**GIVEN DATA**.
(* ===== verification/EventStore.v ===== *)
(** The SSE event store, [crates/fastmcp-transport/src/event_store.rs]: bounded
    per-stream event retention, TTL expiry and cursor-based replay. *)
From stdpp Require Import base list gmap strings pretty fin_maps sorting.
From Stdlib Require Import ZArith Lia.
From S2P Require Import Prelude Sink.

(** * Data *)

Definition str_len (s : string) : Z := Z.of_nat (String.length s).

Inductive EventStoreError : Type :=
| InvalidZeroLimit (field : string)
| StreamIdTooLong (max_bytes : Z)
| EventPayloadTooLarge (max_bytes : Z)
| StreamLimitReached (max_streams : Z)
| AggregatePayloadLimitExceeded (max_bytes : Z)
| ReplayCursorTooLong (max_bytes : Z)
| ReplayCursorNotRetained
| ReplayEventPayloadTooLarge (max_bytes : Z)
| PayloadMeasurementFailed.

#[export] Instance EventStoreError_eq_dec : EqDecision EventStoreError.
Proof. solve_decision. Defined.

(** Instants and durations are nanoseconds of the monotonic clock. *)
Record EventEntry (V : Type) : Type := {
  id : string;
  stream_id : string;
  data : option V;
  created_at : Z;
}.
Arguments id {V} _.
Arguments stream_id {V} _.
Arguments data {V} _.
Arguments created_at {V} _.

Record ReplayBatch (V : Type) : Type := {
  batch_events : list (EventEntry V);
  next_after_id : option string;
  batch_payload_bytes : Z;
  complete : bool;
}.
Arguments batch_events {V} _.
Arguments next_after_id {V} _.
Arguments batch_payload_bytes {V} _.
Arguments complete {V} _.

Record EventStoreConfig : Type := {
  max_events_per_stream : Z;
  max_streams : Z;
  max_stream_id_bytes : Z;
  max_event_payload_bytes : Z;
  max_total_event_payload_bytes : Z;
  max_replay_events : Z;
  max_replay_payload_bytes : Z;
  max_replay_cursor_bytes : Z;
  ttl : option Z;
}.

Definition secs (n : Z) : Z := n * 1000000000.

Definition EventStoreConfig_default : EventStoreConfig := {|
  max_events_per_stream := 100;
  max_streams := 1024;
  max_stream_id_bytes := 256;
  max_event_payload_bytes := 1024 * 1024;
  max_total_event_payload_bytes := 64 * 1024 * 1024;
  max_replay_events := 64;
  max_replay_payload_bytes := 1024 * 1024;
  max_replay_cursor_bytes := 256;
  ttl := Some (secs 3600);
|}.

...

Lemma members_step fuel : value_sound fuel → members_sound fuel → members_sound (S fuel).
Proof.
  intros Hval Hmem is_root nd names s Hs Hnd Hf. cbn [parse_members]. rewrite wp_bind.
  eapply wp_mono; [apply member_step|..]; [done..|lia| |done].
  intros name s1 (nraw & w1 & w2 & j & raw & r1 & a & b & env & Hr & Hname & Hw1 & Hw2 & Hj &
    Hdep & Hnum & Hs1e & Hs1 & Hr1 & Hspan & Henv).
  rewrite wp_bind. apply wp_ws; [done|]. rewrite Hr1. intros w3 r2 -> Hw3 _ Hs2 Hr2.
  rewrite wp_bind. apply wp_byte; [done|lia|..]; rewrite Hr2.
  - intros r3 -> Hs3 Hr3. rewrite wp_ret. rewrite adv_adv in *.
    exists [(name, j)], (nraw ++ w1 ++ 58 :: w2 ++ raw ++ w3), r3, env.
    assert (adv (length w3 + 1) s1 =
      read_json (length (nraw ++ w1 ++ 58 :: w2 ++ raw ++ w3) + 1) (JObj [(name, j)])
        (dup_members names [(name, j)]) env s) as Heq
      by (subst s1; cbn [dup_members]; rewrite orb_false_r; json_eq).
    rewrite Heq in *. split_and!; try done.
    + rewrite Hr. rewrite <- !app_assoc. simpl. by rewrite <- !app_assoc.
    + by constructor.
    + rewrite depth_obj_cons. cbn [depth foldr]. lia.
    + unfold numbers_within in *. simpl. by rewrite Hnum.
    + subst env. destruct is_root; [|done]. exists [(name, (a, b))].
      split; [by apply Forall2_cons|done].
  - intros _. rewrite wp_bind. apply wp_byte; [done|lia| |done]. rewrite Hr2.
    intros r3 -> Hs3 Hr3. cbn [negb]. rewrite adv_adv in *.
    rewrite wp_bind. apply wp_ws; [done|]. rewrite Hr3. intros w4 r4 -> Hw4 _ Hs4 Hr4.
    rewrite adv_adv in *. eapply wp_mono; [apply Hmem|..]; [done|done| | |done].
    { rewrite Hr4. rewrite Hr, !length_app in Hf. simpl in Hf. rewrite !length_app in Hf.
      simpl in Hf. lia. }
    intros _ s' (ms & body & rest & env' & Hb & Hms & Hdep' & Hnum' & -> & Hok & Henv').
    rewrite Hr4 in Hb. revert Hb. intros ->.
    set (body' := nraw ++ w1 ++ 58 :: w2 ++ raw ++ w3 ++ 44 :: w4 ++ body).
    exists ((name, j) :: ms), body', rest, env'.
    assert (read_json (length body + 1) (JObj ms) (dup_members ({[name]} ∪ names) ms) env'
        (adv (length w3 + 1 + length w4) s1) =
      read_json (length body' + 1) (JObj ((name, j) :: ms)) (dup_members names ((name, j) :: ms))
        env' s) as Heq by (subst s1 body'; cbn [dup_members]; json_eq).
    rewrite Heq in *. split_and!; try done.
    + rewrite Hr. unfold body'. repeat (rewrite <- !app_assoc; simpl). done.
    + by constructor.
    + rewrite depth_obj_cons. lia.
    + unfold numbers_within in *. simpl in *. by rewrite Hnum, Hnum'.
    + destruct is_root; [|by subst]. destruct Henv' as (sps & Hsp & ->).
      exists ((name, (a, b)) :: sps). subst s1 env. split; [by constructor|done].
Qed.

---

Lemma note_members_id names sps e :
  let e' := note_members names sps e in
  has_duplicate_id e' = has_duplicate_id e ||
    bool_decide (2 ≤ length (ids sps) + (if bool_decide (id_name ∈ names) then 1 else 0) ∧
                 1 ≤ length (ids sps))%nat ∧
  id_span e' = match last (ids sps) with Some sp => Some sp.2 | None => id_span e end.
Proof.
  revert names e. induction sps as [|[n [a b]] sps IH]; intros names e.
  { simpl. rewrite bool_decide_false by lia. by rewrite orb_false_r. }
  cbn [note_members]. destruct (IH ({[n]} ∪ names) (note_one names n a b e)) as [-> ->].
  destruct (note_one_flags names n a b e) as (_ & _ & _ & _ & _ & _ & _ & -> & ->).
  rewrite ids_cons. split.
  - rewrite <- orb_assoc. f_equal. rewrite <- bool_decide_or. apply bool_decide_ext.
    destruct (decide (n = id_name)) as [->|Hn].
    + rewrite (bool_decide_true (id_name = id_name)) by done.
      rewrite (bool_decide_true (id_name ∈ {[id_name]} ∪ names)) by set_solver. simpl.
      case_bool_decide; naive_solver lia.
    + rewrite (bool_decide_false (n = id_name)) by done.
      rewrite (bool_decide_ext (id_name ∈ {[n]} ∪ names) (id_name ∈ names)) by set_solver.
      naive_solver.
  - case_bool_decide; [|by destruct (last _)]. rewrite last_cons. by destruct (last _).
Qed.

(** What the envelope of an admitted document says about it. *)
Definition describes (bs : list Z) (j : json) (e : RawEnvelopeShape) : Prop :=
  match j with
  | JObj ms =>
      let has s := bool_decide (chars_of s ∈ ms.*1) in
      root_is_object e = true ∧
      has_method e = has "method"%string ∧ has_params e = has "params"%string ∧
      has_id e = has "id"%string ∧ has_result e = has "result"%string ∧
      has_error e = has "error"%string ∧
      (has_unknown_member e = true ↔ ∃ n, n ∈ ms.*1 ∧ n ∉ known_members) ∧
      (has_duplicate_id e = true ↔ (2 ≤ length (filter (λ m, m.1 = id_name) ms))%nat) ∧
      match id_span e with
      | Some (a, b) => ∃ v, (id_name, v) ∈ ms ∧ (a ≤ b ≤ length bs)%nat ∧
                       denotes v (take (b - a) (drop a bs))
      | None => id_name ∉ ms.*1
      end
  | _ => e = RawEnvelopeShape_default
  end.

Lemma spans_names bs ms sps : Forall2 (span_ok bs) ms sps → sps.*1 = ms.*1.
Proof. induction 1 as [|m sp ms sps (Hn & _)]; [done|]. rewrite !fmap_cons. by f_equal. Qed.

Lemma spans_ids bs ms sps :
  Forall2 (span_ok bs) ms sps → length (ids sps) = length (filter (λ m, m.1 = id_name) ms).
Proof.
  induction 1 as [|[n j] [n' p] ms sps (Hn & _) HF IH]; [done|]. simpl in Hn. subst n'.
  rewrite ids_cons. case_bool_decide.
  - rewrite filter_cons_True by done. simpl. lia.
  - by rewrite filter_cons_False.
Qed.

**ASSIGNMENT**.
Indicate how many lines of the material include the word "secs"; the number alone is required.

**ANSWER TO THE EXERCISE**.
2